The Axios JavaScript NPM package recently experienced a software supply chain security incident. As the most widely used JavaScript HTTP client library, downloaded over 400 million times per month, this event demonstrates the practical need for strict dependency validation across development environments.
Software development security vendor StepSecurity identified that two unauthorized versions of the library had been published to the NPM registry: [email protected] and [email protected].
These versions introduced a new, unverified dependency named [email protected]. Masquerading as the legitimate crypto-js library, this package executes a script that installs a remote-access trojan (RAT) compatible with Windows, Linux, and macOS systems. Researchers trace the origin of the incident to unauthorized access to the lead maintainer's account, "jasonsaayman."
"The dropper contacts a live command-and-control server and delivers platform-specific, second stage payloads. After execution, the malware deletes itself and replaces its own package.json with a clean version to evade forensic detection," StepSecurity explained in its analysis. "There are zero lines of malicious code inside axios itself, and that's exactly what makes this attack so dangerous."
The unauthorized packages remained active for approximately three hours before NPM removed all traces of the campaign. However, Endor Labs noted that one version of the plain-crypto-js dependency was publicly exposed for more than 21 hours before registry maintainers applied a security hold. Because the software is heavily adopted, organizations should check their environments for indicators of compromise (IOCs) published by StepSecurity, Endor Labs, and Socket.
Feross Aboukhadijeh, CEO of Socket, recommends that teams using the JavaScript ecosystem should pause standard operations and verify their dependencies immediately to ensure their environments remain secure.
Threat Actor Motivations and Attribution
Determining the origin of supply chain incidents requires careful observation of post-installation behavior. Early industry reports suggested a link to TeamPCP, a group associated with cloud-native unauthorized access and ransomware. However, Google Threat Intelligence subsequently issued a statement attributing the activity to suspected North Korean threat actor UNC1069.
Google Threat Intelligence Group chief analyst John Hultquist stated that the full scope of the incident remains under investigation, but the organization expects the downstream impact to be significant.
Ashish Kurmi from StepSecurity observed that the trojan's operational pattern points toward access brokering or targeted espionage rather than rapid credential theft.
"The RAT's first action is device profiling (hostname, username, OS, processes, directory walk) before doing anything else — that's cataloging, not looting. A blunt infostealer grabs credentials and leaves; this one fingerprints the environment and waits for instructions," Kurmi says. "Axios lives in developer environments holding source code, deploy keys, and cloud credentials a cryptominer has no use for, and the 18-hour pre-staging, simultaneous branch poisoning, and anti-forensics suggest an actor who has done this before."
If UNC1069 is responsible, this represents a notable shift in their operational methodology.
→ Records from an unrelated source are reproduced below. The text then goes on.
Fixpoint all_int64 (xs : list num) : option (list Z) :=
  match xs with
  | [] => Some []
  | Int64 z :: xs' =>
      match all_int64 xs' with
      | Some zs => Some (z :: zs)
      | None => None
      end
  | Float _ :: _ => None
  end.

(** [Series.sum()] of a numeric column: an int64 column adds with
    wrap-around, a float64 column adds its non-missing values. *)
Definition series_sum (xs : list num) : num :=
  match all_int64 xs with
  | Some zs => Int64 (fold_left (fun a z => wrap64 (a + z)) zs 0%Z)
  | None =>
      Float (np_sum (map (fun x => let f := num_to_float x in
                                   if is_nan f then zero else f) xs))
  end.

(** ** Key metrics (lines 170-199) *)

Record Metric : Type := mkMetric {
  label : string;
  value : string;
  delta : option string
}.

Definition avg_rating (v : DataFrame) : float := mean (map Rating v).

Definition total_installs (v : DataFrame) : num :=
  series_sum (map Installs_Clean v).

(** Share of the rows whose type is [t], in percent:
    [(column == t).sum() / len(frame) * 100].  The count is a numpy int64,
    so a zero length gives NaN (0/0) with a warning, not an exception. *)
Definition type_count (t : string) (v : DataFrame) : nat :=
  count_true (map (fun r => eq_str (Type_ r) t) v).

Definition type_percentage (t : string) (v : DataFrame) : float :=
  mul (div (of_int (Z.of_nat (type_count t v))) (of_int (Z.of_nat (length v))))
      (of_int 100).

Definition free_percentage (v : DataFrame) : float := type_percentage "Free" v.

(** The counterpart for paid applications that the specification names; the
    script itself only computes the share of free ones. *)
Definition paid_percentage (v : DataFrame) : float := type_percentage "Paid" v.

Definition metric_avg_rating (df v : DataFrame) : Metric :=
  {| label := "Average Rating";
     value := format_fixed false 2 (avg_rating v) ++ " ";
     delta := if (length v <? length df)%nat
              then Some (format_fixed true 2 (sub (avg_rating v) (mean (map Rating df))))
              else None |}.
The group operates as an arm of North Korea's Lazarus Group, which historically targets cryptocurrency wallets and fintech infrastructure. A verified link would mark their first successful compromise of a top-tier NPM package.
Advanced Operational Tradecraft in the Open Source Supply Chain
The open source supply chain has seen multiple security events in recent months, including the Shai-hulud and GlassWorm incidents. While those relied on opportunistic propagation, researchers categorize the Axios incident as highly precise.
"The malicious dependency was staged 18 hours in advance. Three payloads were pre-built for three operating systems. Both release branches were poisoned within 39 minutes of each other. Every artifact was designed to self-destruct," StepSecurity reported. "Within two seconds of npm install, the malware was already calling home to the attacker's server before npm had even finished resolving dependencies. This is among the most operationally sophisticated supply chain attacks ever documented against a top-10 npm package."
Kurmi points out that executing this required more than standard typosquatting techniques. The threat actor had to gain access to a verified maintainer account, bypass the Axios project's OIDC-based publishing pipeline, and implement anti-forensic measures to manipulate npm list reports post-installation.
He places this incident along a continuum of increasing operational awareness, alongside recent compromises involving Nx Singularity, tj-actions/changed-files, Trivy, Checkmarx KICS, LiteLLM, and the Canister worm.
From a defender's perspective, the brief three-hour primary exposure window naturally limited total installations. However, the silent execution model means developers impacted during that timeframe would not have received standard error warnings or system alerts. A quiet, traceless execution presents a fundamentally different operational risk than a loud failure that prompts immediate remediation.
Peyton Kennedy, a security researcher at Endor Labs, observes that the methods used in this incident demonstrate a clear escalation in supply chain methodology.
"Last year, Shai-hulud's worm-based propagation was novel, and we've since seen that technique replicated in CanisterWorm and other campaigns," Kennedy says. "This attack is a different kind of escalation: staged dependency seeding to evade scanners, platform-specific payload chains, and self-deleting anti-forensic cleanup. This looks like deliberate, planned tradecraft from an experienced threat actor."